Lemma continuous_files c s k rec v audio g :
  (is_open g = true -> cs_was_recording g = true) -> (rec = true -> is_open g = true -> k_seg_available k = true) ->
  let g' := (continuous c s k rec v audio g).2 in closed_more g g' /\ wrote v g g'.
Proof.
  intros Hw Ha. unfold continuous. destruct rec; cbn [negb].
  2: { rewrite andb_true_r. destruct (cs_was_recording g) eqn:Ew; cbn [snd].
       - destruct (close_segment_files c g) as [H1 H2]. split; [exact H2|]. left. exact H1.
       - split; [by left|]. left. destruct (cs_mux g) eqn:E; [|done]. unfold is_open in Hw. rewrite E in Hw. by discriminate Hw. }
  rewrite andb_false_r. destruct (k_seg_available k) eqn:Ek; cbn [negb].
  2: { cbn [snd]. split; [by left|]. left. unfold is_open in Ha. destruct (cs_mux g); [|done]. by discriminate Ha. }
  destruct (flush_and_rotate_files c (k_now_rt_us k) (vf_key v) g) as (H1 & H2 & H3).
  destruct (flush_and_rotate c (k_now_rt_us k) (vf_key v) g) as [ask g2]. cbn [snd] in H1, H2, H3.
  destruct (cs_mux g2) as [f|] eqn:E2; cbn [snd].
  - destruct H3 as [?|(f0 & f' & E0 & Ef & Ev & Ec)]; [done|]. injection Ef as <-.
    destruct (write_samples_spec s (k_write_ok k) v audio f g2) as (l & _ & W1 & W2 & _ & W4 & _).
    split; [left; congruence|]. right. eexists _, (sample_for v (cs_v_ts_base g2)). split; [exact W1|].
    split_and!; [|done|]. { rewrite W4, H2. apply Hw. unfold is_open. by rewrite E0. }
    left. exists f0. split; [done|]. rewrite videos_calls. cbn [omap list_omap]. by rewrite omap_audio, Ev.
  - destruct (vf_key v) eqn:Hk; cbn [negb]; [|by split; [|left]]. destruct (negb (k_seg_open k)); [by split; [|left]|].
    match goal with |- context [cs_mux ?x] => set (g3 := x) end.
    assert (H4 : exists f, cs_mux g3 = Some f /\ videos f = []) by (eexists; split; [reflexivity|apply videos_open]).
    assert (H5 : cs_closed g3 = cs_closed g2) by done. assert (H6 : cs_was_recording g3 = true) by done. clearbody g3.
    destruct H4 as (f & H4 & H7). rewrite H4. cbn [snd].
    destruct (write_samples_spec s (k_write_ok k) v audio f g3) as (l & _ & W1 & W2 & _ & W4 & _). split.
    + unfold closed_more in *. by rewrite W2, H5.
    + right. eexists _, (sample_for v (cs_v_ts_base g3)). split; [exact W1|]. split_and!; [congruence|done|]. right.
      split; [done|]. rewrite videos_calls, H7. cbn [omap list_omap]. by rewrite omap_audio.
Qed.

(** ** The video side of the source *)

Definition vsrc (s : source) : bool * bool * Z * rmr_codec_params * Z * bool :=
  (s_v_wait_key s, s_video_ring s, s_video_codec s, s_params s, s_avcc_buf_size s, s_standby s).

Lemma ctrl_vsrc c cmd st : vsrc (r_source (rmr_ctrl_handler c cmd st)) = vsrc (r_source st).
Proof. destruct cmd; unfold rmr_ctrl_handler; repeat case_match; done. Qed.

Lemma attach_vsrc c k s : vsrc (attach_audio c k s) = vsrc s.
Proof. unfold attach_audio. by repeat case_match. Qed.

Lemma read_audio_vsrc k s : vsrc (read_audio k s).1 = vsrc s.
Proof. unfold read_audio. destruct (negb _); [done|]. cbn [fst]. by destruct (_ >=? 100). Qed.

Lemma request_vsrc (ask : bool) s : vsrc (if ask then request_idr s else s) = vsrc s.
Proof. by destruct ask. Qed.

Lemma record_frame_vsrc c k seq v st : vsrc (r_source (record_frame c k seq v st)) = vsrc (r_source st).
Proof.
  unfold record_frame. set (s0 := set_field s_video_pb _ _). pose proof (read_audio_vsrc k s0) as H.
  destruct (read_audio k s0) as [s1 audio]. cbn [fst] in H. destruct (continuous _ _ _ _ _ _ _) as [ask1 g].
  destruct (timelapse_sampling _ _ _ _ _ _) as [ask2 t]. cbn [r_source]. by rewrite !request_vsrc, H.
Qed.

(** The preparation reads nothing else, and keeps all of it but the parameter
    sets. *)
Lemma prepare_params sei data key s :
  let p := prepare_frame sei data key s in
  vsrc p.1 = (s_v_wait_key s, s_video_ring s, s_video_codec s, s_params p.1, s_avcc_buf_size s, s_standby s) /\
  (s_video_codec s <> 2 -> key = false -> s_params p.1 = s_params s) /\
  (p.2 <> None -> s_video_codec s <> 2 -> cp_ready (s_params p.1) = true).
Proof.
  cbv zeta. unfold prepare_frame. destruct (Z.eqb_spec (s_video_codec s) 2) as [E|E]; [done|].
  set (s1 := if key && _ then _ else s).
  assert (H : vsrc s1 = (s_v_wait_key s, s_video_ring s, s_video_codec s, s_params s1, s_avcc_buf_size s, s_standby s))
    by (unfold s1; by destruct (_ && _)).
  assert (Hk : key = false -> s_params s1 = s_params s) by (intros ->; done). clearbody s1.
  destruct (cp_ready (s_params s1)) eqn:Er; cbn [negb]; [|done].
  destruct (rmr_annexb_to_avcc _ _ _); [|done]. destruct (_ <=? 0); [done|]. by destruct (_ && _).
Qed.

Lemma prepare_cong sei data key s s' : s_video_codec s' = s_video_codec s -> s_params s' = s_params s ->
  s_avcc_buf_size s' = s_avcc_buf_size s ->
  (prepare_frame sei data key s').2 = (prepare_frame sei data key s).2 /\
  s_params (prepare_frame sei data key s').1 = s_params (prepare_frame sei data key s).1.
Proof.
  intros E1 E2 E3. unfold prepare_frame. rewrite E1, E2. destruct (_ =? 2); [done|].
  destruct (key && _); cbn [s_params s_avcc_buf_size s_video_codec set_field]; rewrite ?E1, ?E2, ?E3;
    (destruct (negb (cp_ready _)); [done|]); (destruct (rmr_annexb_to_avcc _ _ _); [|done]);
    (destruct (_ <=? 0); [done|]); by destruct (_ && _).
Qed.

(** ** The stream *)

(** The sequence number of the last frame read, while the reader has kept up. *)
Definition next_pos (k : tick) (st : rmr_state) (pos : option Z) : option Z :=
  if negb (k_have_dest k && s_video_ring (r_source st)) then None else
  match k_video k with Rd_frame _ _ _ q => Some q | Rd_overflow => None | _ => pos end.

(** The ring hands out frames in order, and a JPEG frame is a keyframe; the
    conversion takes a frame whose parameter sets are known; and the storage is
    there while a segment is open. *)
Definition tick_ok (c : rmr_config) (k : tick) (st : rmr_state) (pos : option Z) : Prop :=
  let s := r_source st in
  (k_have_dest k = true -> rec_after c k st = true -> is_open (r_segments st) = true ->
     k_seg_available k = true /\ k_write_ok k = true) /\
  forall data ts key q, k_have_dest k = true -> s_video_ring s = true -> k_video k = Rd_frame data ts key q ->
    (forall p, pos = Some p -> q = p + 1) /\ (s_video_codec s = 2 -> key = true) /\
    (s_v_wait_key s && negb key = false ->
       let '(s1, d) := prepare_frame (k_sei k) data key s in cp_ready (s_params s1) = true -> d <> None).

Fixpoint run_ok (c : rmr_config) (ks : list tick) (st : rmr_state) (pos : option Z) : Prop :=
  match ks with
  | [] => True
  | k :: ks => tick_ok c k st pos /\ run_ok c ks (record_iteration c k st) (next_pos k st pos)
  end.

(** The samples of a segment with the sequence numbers they had: [last] is the
    number of the last one. *)
Inductive follows : Z -> list (rmr_video_sample * Z) -> Prop :=
| fo_first s q : vs_is_key s = true -> follows q [(s, q)]
| fo_next last l s q : follows last l -> (vs_is_key s = false -> q = last + 1) -> follows q (l ++ [(s, q)]).

(** The sample is a frame some iteration read under that number. *)
Definition read_from (ks : list tick) (p : rmr_video_sample * Z) : Prop :=
  exists k data ts s, k ∈ ks /\ k_video k = Rd_frame data ts (vs_is_key p.1) p.2 /\
    (prepare_frame (k_sei k) data (vs_is_key p.1) s).2 = Some (vs_data p.1).

Definition decodes (ks : list tick) (f : mux_file) : Prop :=
  exists last l, follows last l /\ l.*1 = videos f /\ Forall (read_from ks) l.

(** The next frame accepted is a keyframe, or the one after [last]. *)
Definition safe_next (s : source) (pos : option Z) (last : Z) : Prop :=
  s_v_wait_key s = true \/ s_video_ring s = false \/ s_video_codec s = 2 \/ cp_ready (s_params s) = false \/ pos = Some last.

Record dec_inv (ks : list tick) (st : rmr_state) (pos : option Z) : Prop := {
  di_rec : is_open (r_segments st) = true -> cs_was_recording (r_segments st) = true;
  di_open : forall f, cs_mux (r_segments st) = Some f ->
    exists last l, follows last l /\ l.*1 = videos f /\ Forall (read_from ks) l /\ safe_next (r_source st) pos last;
  di_standby : s_standby (r_source st) = true -> s_video_ring (r_source st) = false;
  di_closed : Forall (decodes ks) (cs_closed (r_segments st))
}.

(** Nothing of it depends on more than the files and the video side. *)
Lemma dec_inv_ext ks st st' pos pos' :
  cs_mux (r_segments st') = cs_mux (r_segments st) -> cs_closed (r_segments st') = cs_closed (r_segments st) ->
  cs_was_recording (r_segments st') = cs_was_recording (r_segments st) ->
  (forall last, safe_next (r_source st) pos last -> safe_next (r_source st') pos' last) ->
  (s_standby (r_source st') = true -> s_video_ring (r_source st') = false) ->
  dec_inv ks st pos -> dec_inv ks st' pos'.
Proof.
  intros E1 E2 E3 Hs Hb [H1 H2 _ H3]. split; [unfold is_open in *; by rewrite E1, E3| |exact Hb|by rewrite E2].
  intros f Hf. rewrite E1 in Hf. destruct (H2 f Hf) as (last & l & ? & ? & ? & Hn). exists last, l. auto.
Qed.

Lemma safe_vsrc s s' pos last : vsrc s' = vsrc s -> safe_next s pos last -> safe_next s' pos last.
Proof. intros [= E1 E2 E3 E4 _ _]. unfold safe_next. by rewrite E1, E2, E3, E4. Qed.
************
What the task asks »
Copy exactly the lines from the one with "cs_was_recording (r_segments st')" down to the last line of the records above, and leave out everything else.

Exercise result »
  cs_was_recording (r_segments st') = cs_was_recording (r_segments st) ->
  (forall last, safe_next (r_source st) pos last -> safe_next (r_source st') pos' last) ->
  (s_standby (r_source st') = true -> s_video_ring (r_source st') = false) ->
  dec_inv ks st pos -> dec_inv ks st' pos'.
Proof.
  intros E1 E2 E3 Hs Hb [H1 H2 _ H3]. split; [unfold is_open in *; by rewrite E1, E3| |exact Hb|by rewrite E2].
  intros f Hf. rewrite E1 in Hf. destruct (H2 f Hf) as (last & l & ? & ? & ? & Hn). exists last, l. auto.
Qed.

Lemma safe_vsrc s s' pos last : vsrc s' = vsrc s -> safe_next s pos last -> safe_next s' pos last.
Proof. intros [= E1 E2 E3 E4 _ _]. unfold safe_next. by rewrite E1, E2, E3, E4. Qed.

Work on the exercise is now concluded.